Malzahn is entering his seventh season as Auburn's head coach and his 10th overall with the Tigers, having served as offensive coordinator for the 2010 national championship team highlighted by quarterback Cam Newton. His first six seasons as head coach have yielded six bowl trips, one SEC championship and two SEC West titles, and for a second straight year, Malzahn is the only league coach who has ever defeated Nick Saban.

"I've got a job that expects to win championships, and I expect to win championships," Malzahn said. "I knew that when I signed up for this. In the years that we win championships, it's good. The years we don't, it's 'hot seat this' and 'hot seat that.' Out of the six years, four have been this same rodeo. It's just part of the job description.

"At some places, they celebrate eight wins. That's just not part of Auburn. We expect to win championships and we've done that, and we're going to have more championships in the future here, too."

Auburn played for the national championship during Malzahn's first season in 2013, and his 2017 team was ranked No. 2 after the regular season but then lost 28-7 to Georgia in the SEC title game. Last year's team opened with a win over Washington in a top-10 showdown on Labor Day weekend, but his Tigers skidded to a 6-5 finish before awaking to obliterate Purdue 63-14 in the Music City Bowl.

In simpler terms, Auburn followed a 7-1 SEC season that included a 26-14 win over Alabama in 2017 with a 3-5 league mark that included a 52-21 loss to the Crimson Tide.

"If we're being straight honest, any coach in the SEC not getting to the SEC championship game or winning more than eight or nine games a year is going to be talked about getting fired regardless," Auburn senior defensive lineman Derrick Brown said. "That's what's expected out of these coaches, but at the end of the day, Coach Malzahn is there for us, and we have his back.

"The hot seat talk is what it is. We're going to play for our coach, and we're going to do what we do."

Auburn isn't moving the meter much this summer on the SEC landscape, with Alabama and Georgia locks to begin this season in the nation's top five and with Florida, LSU and Texas A&M either in the top 10 or very close. The Tigers return their offensive line along with receiver Seth Williams and running backs Kam Martin and Boobee Whitlow, but they will enter preseason camp not knowing the starting quarterback.

The choices are redshirt freshman Joey Gatewood and true freshman Bo Nix.

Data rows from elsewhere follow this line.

(** * Positional zips *)

Lemma mapM_app {A B : Type} (f : A -> result B) (l l' : list A) :
  mapM f (l ++ l') = (r <- mapM f l ;; r' <- mapM f l' ;; Ok (r ++ r')).
Proof.
  induction l as [|a l IH]; simpl.
  - now destruct (mapM f l').
  - destruct (f a) as [b|e]; simpl; [|reflexivity].
    rewrite IH. destruct (mapM f l) as [r|e]; simpl; [|reflexivity].
    now destruct (mapM f l').
Qed.

Section ZipFacts.
Context {interpreter : Interpreter} {collaborators : Collaborators}.

Lemma save_results_length (benchmark : list instance) (custom_outputs : list (list json)) :
  length (save_results benchmark custom_outputs)
  = Nat.min (length benchmark) (length custom_outputs).
Proof. unfold save_results, zip. now rewrite length_map, length_combine. Qed.

Lemma save_results_firstn (benchmark : list instance) (custom_outputs : list (list json)) :
  save_results benchmark custom_outputs
  = save_results benchmark (firstn (length benchmark) custom_outputs).
Proof. unfold save_results, zip. now rewrite <- combine_firstn_l. Qed.

(** A run given one list of candidates more than there are instances ends
    as the run without that list. *)
Lemma main_ignores_extra_list (args : Args) (benchmark : list instance)
    (lists : list json) (extra : json) (kept : list json) :
  lists <> [] -> forallb is_list (lists ++ [extra]) = true ->
  length lists = length benchmark ->
  (outputs_list <- iterate extra ;; filterM is_valid_python outputs_list) = Ok kept ->
  main args benchmark (JList (lists ++ [extra])) = main args benchmark (JList lists).
Proof.
  intros Ne F L K.
  pose proof F as F'. rewrite forallb_app in F'. apply andb_true_iff in F' as [Fl _].
  destruct lists as [|first rest]; [contradiction|].
  assert (Hf : is_list first = true).
  { simpl in Fl. now apply andb_true_iff in Fl as [Hf _]. }
  assert (H1 : load_custom_outputs (scenario args) (JList ((first :: rest) ++ [extra]))
               = Ok ((first :: rest) ++ [extra])).
  { cbn [app] in F |- *. unfold load_custom_outputs. now rewrite F, Hf. }
  assert (H2 : load_custom_outputs (scenario args) (JList (first :: rest))
               = Ok (first :: rest)).
  { unfold load_custom_outputs. now rewrite Fl, Hf. }
  unfold main. rewrite H1, H2. cbn [bind].
  unfold filter_valid. rewrite mapM_app.
  destruct (mapM _ (first :: rest)) as [rs|e] eqn:E; cbn [bind]; [|reflexivity].
  cbn [mapM]. rewrite K. cbn [bind].
  rewrite (save_results_firstn benchmark (rs ++ [kept])).
  rewrite firstn_app, <- L, <- (mapM_length _ _ _ E), firstn_all, Nat.sub_diag.
  cbn [firstn]. now rewrite app_nil_r.
Qed.

(** C1, as the code has it.  No zip checks a length: each stops at the end
    of its shortest argument and raises nothing.  The save results are as
    many as the shorter of benchmark and candidates, built from the first
    candidates; the evaluated results are as many as the shortest of the
    three collections, of the four for code generation; and, with at least
    one instance, a run given lists of candidates, one more than there are
    instances, ends as the run without the last of them, when the filter
    returns on that one. *)
Theorem zips_stop_at_shortest :
  (forall benchmark custom_outputs,
      length (save_results benchmark custom_outputs)
      = Nat.min (length benchmark) (length custom_outputs)
      /\ save_results benchmark custom_outputs
         = save_results benchmark (firstn (length benchmark) custom_outputs))
  /\ (forall s benchmark combined graded_lists metrics,
        s <> codegeneration ->
        exists evaluated,
          save_eval_results s benchmark combined graded_lists metrics = Ok evaluated
          /\ length evaluated
             = Nat.min (Nat.min (length benchmark) (length combined))
                       (length graded_lists))
  /\ (forall benchmark combined graded_lists metrics evaluated,
        save_eval_results codegeneration benchmark combined graded_lists metrics
        = Ok evaluated ->
        exists m metadatas,
          nth_error metrics 2 = Some m /\ metadatas_of m = Ok metadatas
          /\ length evaluated
             = Nat.min (Nat.min (Nat.min (length benchmark) (length combined))
                                (length graded_lists))
                       (length metadatas))
  /\ (forall args benchmark lists extra kept,
        lists <> [] -> forallb is_list (lists ++ [extra]) = true ->
        length lists = length benchmark ->
        (outputs_list <- iterate extra ;; filterM is_valid_python outputs_list)
        = Ok kept ->
        main args benchmark (JList (lists ++ [extra]))
        = main args benchmark (JList lists)).
Proof.
  split; [|split; [|split]].
  - intros. split; [apply save_results_length|apply save_results_firstn].
  - intros s benchmark combined graded_lists metrics N.
    unfold save_eval_results.
    destruct (Scenario_eqb s codegeneration) eqn:E; [now destruct s|].
    eexists. split; [reflexivity|].
    unfold zip3. now rewrite length_map, !length_combine.
  - intros benchmark combined graded_lists metrics evaluated H.
    unfold save_eval_results in H. cbn [Scenario_eqb] in H.
    destruct (nth_error metrics 2) as [m|]; [|discriminate].
    destruct (metadatas_of m) as [metadatas|e] eqn:M; cbn [bind] in H; [|discriminate].
    injection H as <-. exists m, metadatas. repeat split; [exact M|].
    unfold zip4. now rewrite length_map, !length_combine.
  - apply main_ignores_extra_list.
Qed.
(** * Runner-lifecycle operations of [src/gh.js]

    A shallow embedding of the GitHub self-hosted-runner helper
    ([getRunner], [getRegistrationToken], [removeRunner],
    [waitForRunnerRegistered]) together with the properties of its
    pagination, lookup, removal and polling logic.

    The JavaScript module performs I/O through three collaborators: the
    logger [core], the REST client [octokit] and the process-wide [config]
    object.  Their observable effects are recorded in a chronological
    [trace]; the one piece of shared mutable data, [config.githubContext],
    is part of the threaded [World].

    Modelling choices: runner objects have the fields the module reads
    ([id], [name], [status], [labels] with [name]); the [while] loop of
    [getRunner] and the repeating timer of the waiter take a bound on their
    number of rounds and report [OutOfFuel] when it is used up; whole
    waits are described in the serialised schedule, in which the runs of
    the timer callback follow one another, each locator call finishing
    before the next period elapses. Statements about a single run of the
    callback do not depend on that schedule; statements about the number
    of locator calls or of error lines of a whole wait do, and say so. *)

From Stdlib Require Import ZArith Lia.
From stdpp Require Import base strings list gmap pretty.

Local Open Scope string_scope.
Local Open Scope Z_scope.

(** ** Data model *)

Module Label.
(** An entry of a runner's [labels] array. *)
Record t := mk { name : string }.
End Label.

Module Runner.
(** A runner object as returned by the listing endpoint. *)
Record t := mk {
  id : Z;
  name : string;
  status : string;
  labels : list Label.t
}.
End Runner.

(** Primitive values stored in a request-parameter object. *)
Inductive Value :=
| VStr (s : string)
| VNum (n : Z).

(** A JavaScript object used as a string-keyed map:
    [config.githubContext] and the parameter objects handed to
    [octokit.request]. *)
Abbreviation Params := (gmap string Value).

(** The three route templates the module sends. *)
Inductive Route :=
| GET_runners (per_page page : nat)
| POST_registration_token
| DELETE_runner.

Definition route_string (r : Route) : string :=
  match r with
  | GET_runners per_page page =>
      "GET /repos/{owner}/{repo}/actions/runners?per_page=" +:+ pretty per_page
        +:+ "&page=" +:+ pretty page
  | POST_registration_token =>
      "POST /repos/{owner}/{repo}/actions/runners/registration-token"
  | DELETE_runner =>
      "DELETE /repos/{owner}/{repo}/actions/runners/{runner_id}"
  end.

"Both of them are very athletic," Malzahn said. "They can create things when things break down. They have big-time arms. Both of them are really hungry for the job. We'll figure it out in fall camp. We'll name a starter and figure which of those two guys gives us the best chance of winning."

Malzahn said Thursday that this could be the best defense he's seen in his decade on the Plains. The biggest reasons for that are Brown, Marlon Davidson and Nick Coe across the defensive front.

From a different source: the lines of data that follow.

(** * Edu_testing backend: the auth gate and the resource routers

    A shallow embedding of [backend/routes/auth_utils.py] and of the three
    routers [notes_routes.py], [papers_routes.py] and [syllabus_routes.py],
    together with the properties the specification states about them.

    Conventions of the embedding:
    - a Python [dict] with string keys is a [gmap string value];
    - an exception is the [Err] branch of [result]; [try]/[except] is a
      match on it;
    - the MongoDB collections are explicit state, threaded through the
      handlers by the monad [M]; a date written to a collection is kept
      in whole milliseconds, as BSON does;
    - collaborators that live outside the repository (the [jose] decoder,
      the constants of [config.py], the regular-expression engine of the
      store) are Section variables;
    - [logger] calls are left out: they neither change control flow nor
      touch the store. *)

From Stdlib Require Import ZArith Ascii String List Lia Bool.
From stdpp Require Import base option list gmap strings sorting.

Local Open Scope string_scope.

(** ** Values *)

(** [datetime.datetime]: the seven fields of a naive timestamp. *)
Record datetime := mk_datetime {
  year : Z; month : Z; day : Z;
  hour : Z; minute : Z; second : Z; microsecond : Z
}.

(** The Python / BSON / JSON values that occur in claims, request bodies
    and stored documents. *)
Inductive value :=
| VNone
| VBool (b : bool)
| VInt (n : Z)
| VStr (s : string)
| VList (l : list string)
| VDatetime (d : datetime).

Abbreviation pydict := (gmap string value).

(** Python truthiness, as used by [not x]. *)
Definition truthy (v : value) : bool :=
  match v with
  | VNone => false
  | VBool b => b
  | VInt n => negb (n =? 0)%Z
  | VStr s => negb (String.eqb s "")
  | VList l => negb (match l with [] => true | _ => false end)
  | VDatetime _ => true
  end.

(** [d.get(k)]: [None] when the key is absent. *)
Definition dict_get (d : pydict) (k : string) : value :=
  default VNone (d !! k).

(** [d.get(k, dflt)]. *)
Definition dict_get_default (d : pydict) (k : string) (dflt : value) : value :=
  default dflt (d !! k).

(** ** Results and exceptions *)

Inductive result (E A : Type) :=
| Err (e : E)
| Ok (a : A).
Arguments Err {E A} e.
Arguments Ok {E A} a.

(** [fastapi.HTTPException(status_code=..., detail=...)]. *)
Record HTTPException := mk_HTTPException {
  status_code : Z;
  detail : string
}.

(** The names the specification gives to the failures of the gate. *)
Definition Unauthenticated : HTTPException :=
  mk_HTTPException 401 "Missing authentication token".
Definition InvalidToken : HTTPException :=
  mk_HTTPException 401 "Invalid token".
Definition Forbidden : HTTPException :=
  mk_HTTPException 403 "Admin access required".

(** ** Requests *)

(** The part of [fastapi.Request] the gate reads. *)
Record Request := mk_Request {
  cookies : gmap string string
}.

(** Truthiness of [request.cookies.get("token")]: [None] and the empty
    string are both falsy. *)
Definition token_truthy (token : option string) : bool :=
  match token with
  | None => false
  | Some s => negb (String.eqb s "")
  end.

(** A fixed table standing for [jose.jwt.decode] in closed examples: four
    credentials, signed with key ["k"] under ["HS256"]. *)
Definition demo_jwt_decode (token key : string) (algorithms : list string)
  : result string pydict :=
  if negb (String.eqb key "k") then Err "Signature verification failed."
  else if negb (bool_decide ("HS256" ∈ algorithms))
  then Err "The specified alg value is not allowed"
  else if String.eqb token "admin.tok"
  then Ok (<["sub" := VStr "alice"]> (<["is_admin" := VBool true]> ∅))
  else if String.eqb token "user.tok"
  then Ok (<["sub" := VStr "bob"]> (<["is_admin" := VBool false]> ∅))
  else if String.eqb token "plain.tok"
  then Ok (<["sub" := VStr "carol"]> ∅)
  else if String.eqb token "odd.tok"
  then Ok (<["sub" := VStr "eve"]> (<["is_admin" := VStr "no"]> ∅))
  else Err "Not enough segments".

Definition request_with_token (token : string) : Request :=
  mk_Request (<["token" := token]> ∅).

Definition anonymous_request : Request := mk_Request ∅.

(** ** Timestamps *)

(** One decimal digit, least significant digit of [n]. *)
Definition digit (n : Z) : ascii :=
  ascii_of_nat (48 + Z.to_nat (n mod 10)).

(** [n] printed on [width] digits, padded with zeros ([%04d], [%02d],
    [%06d] for the field ranges of a datetime). *)
Fixpoint zero_pad (width : nat) (n : Z) : string :=
  match width with
  | O => ""
  | S w => zero_pad w (n / 10) +:+ String (digit n) ""
  end.

(** [datetime.isoformat()]: [YYYY-MM-DDTHH:MM:SS], followed by [.ffffff]
    when the microsecond field is not zero. *)
Definition isoformat (d : datetime) : string :=
  zero_pad 4 (year d) +:+ "-" +:+ zero_pad 2 (month d) +:+ "-" +:+
  zero_pad 2 (day d) +:+ "T" +:+ zero_pad 2 (hour d) +:+ ":" +:+
  zero_pad 2 (minute d) +:+ ":" +:+ zero_pad 2 (second d) +:+
  (if (microsecond d =? 0)%Z then "" else "." +:+ zero_pad 6 (microsecond d)).

(** The constructor of [datetime] only builds values within these ranges. *)
Definition valid_datetime (d : datetime) : Prop :=
  (1 <= year d <= 9999 /\ 1 <= month d <= 12 /\ 1 <= day d <= 31 /\
   0 <= hour d <= 23 /\ 0 <= minute d <= 59 /\ 0 <= second d <= 59 /\
   0 <= microsecond d <= 999999)%Z.

(** Position of a timestamp on the time line, up to a monotone rescaling:
    on valid datetimes it orders like the field-wise comparison of Python
    and like the BSON date comparison of the store. *)
Definition datetime_ord (d : datetime) : Z :=
  ((((((year d * 12 + (month d - 1)) * 31 + (day d - 1)) * 24 + hour d) * 60
      + minute d) * 60 + second d) * 1000000 + microsecond d)%Z.

(** Field-wise comparison of two timestamps, as Python compares them. *)
Definition datetime_lt (a b : datetime) : Prop :=
  (year a < year b \/ (year a = year b /\
  (month a < month b \/ (month a = month b /\
  (day a < day b \/ (day a = day b /\
  (hour a < hour b \/ (hour a = hour b /\
  (minute a < minute b \/ (minute a = minute b /\
  (second a < second b \/ (second a = second b /\
   microsecond a < microsecond b))))))))))))%Z.

(** ** Exceptions inside a handler *)

Inductive exn :=
| HTTPExc (e : HTTPException)
| PyExc (class_name : string) (message : string).

(** [str(e)]. Starlette prints an [HTTPException] as ["<status>: <detail>"]. *)
Definition exn_str (e : exn) : string :=
  match e with
  | HTTPExc h => zero_pad 3 (status_code h) +:+ ": " +:+ detail h
  | PyExc _ m => m
  end.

The schedule is beyond brutal with Oregon as the opener, Alabama as the closer and the likes of Texas A&M, Mississippi State, Florida, LSU and Georgia in between, but Malzahn said his program has come to expect such a slate.

"When I look at the team that we have this year, there are some of the same characteristics that our championship teams had, and that's what's exciting for me," Malzahn said. "Now, you've got to win close games. You've got to make plays when the games are on, and you've got to stay healthy, but the exciting thing for me and the thing I tell my team is that we've got a chance.

"Not every team in the league can say that."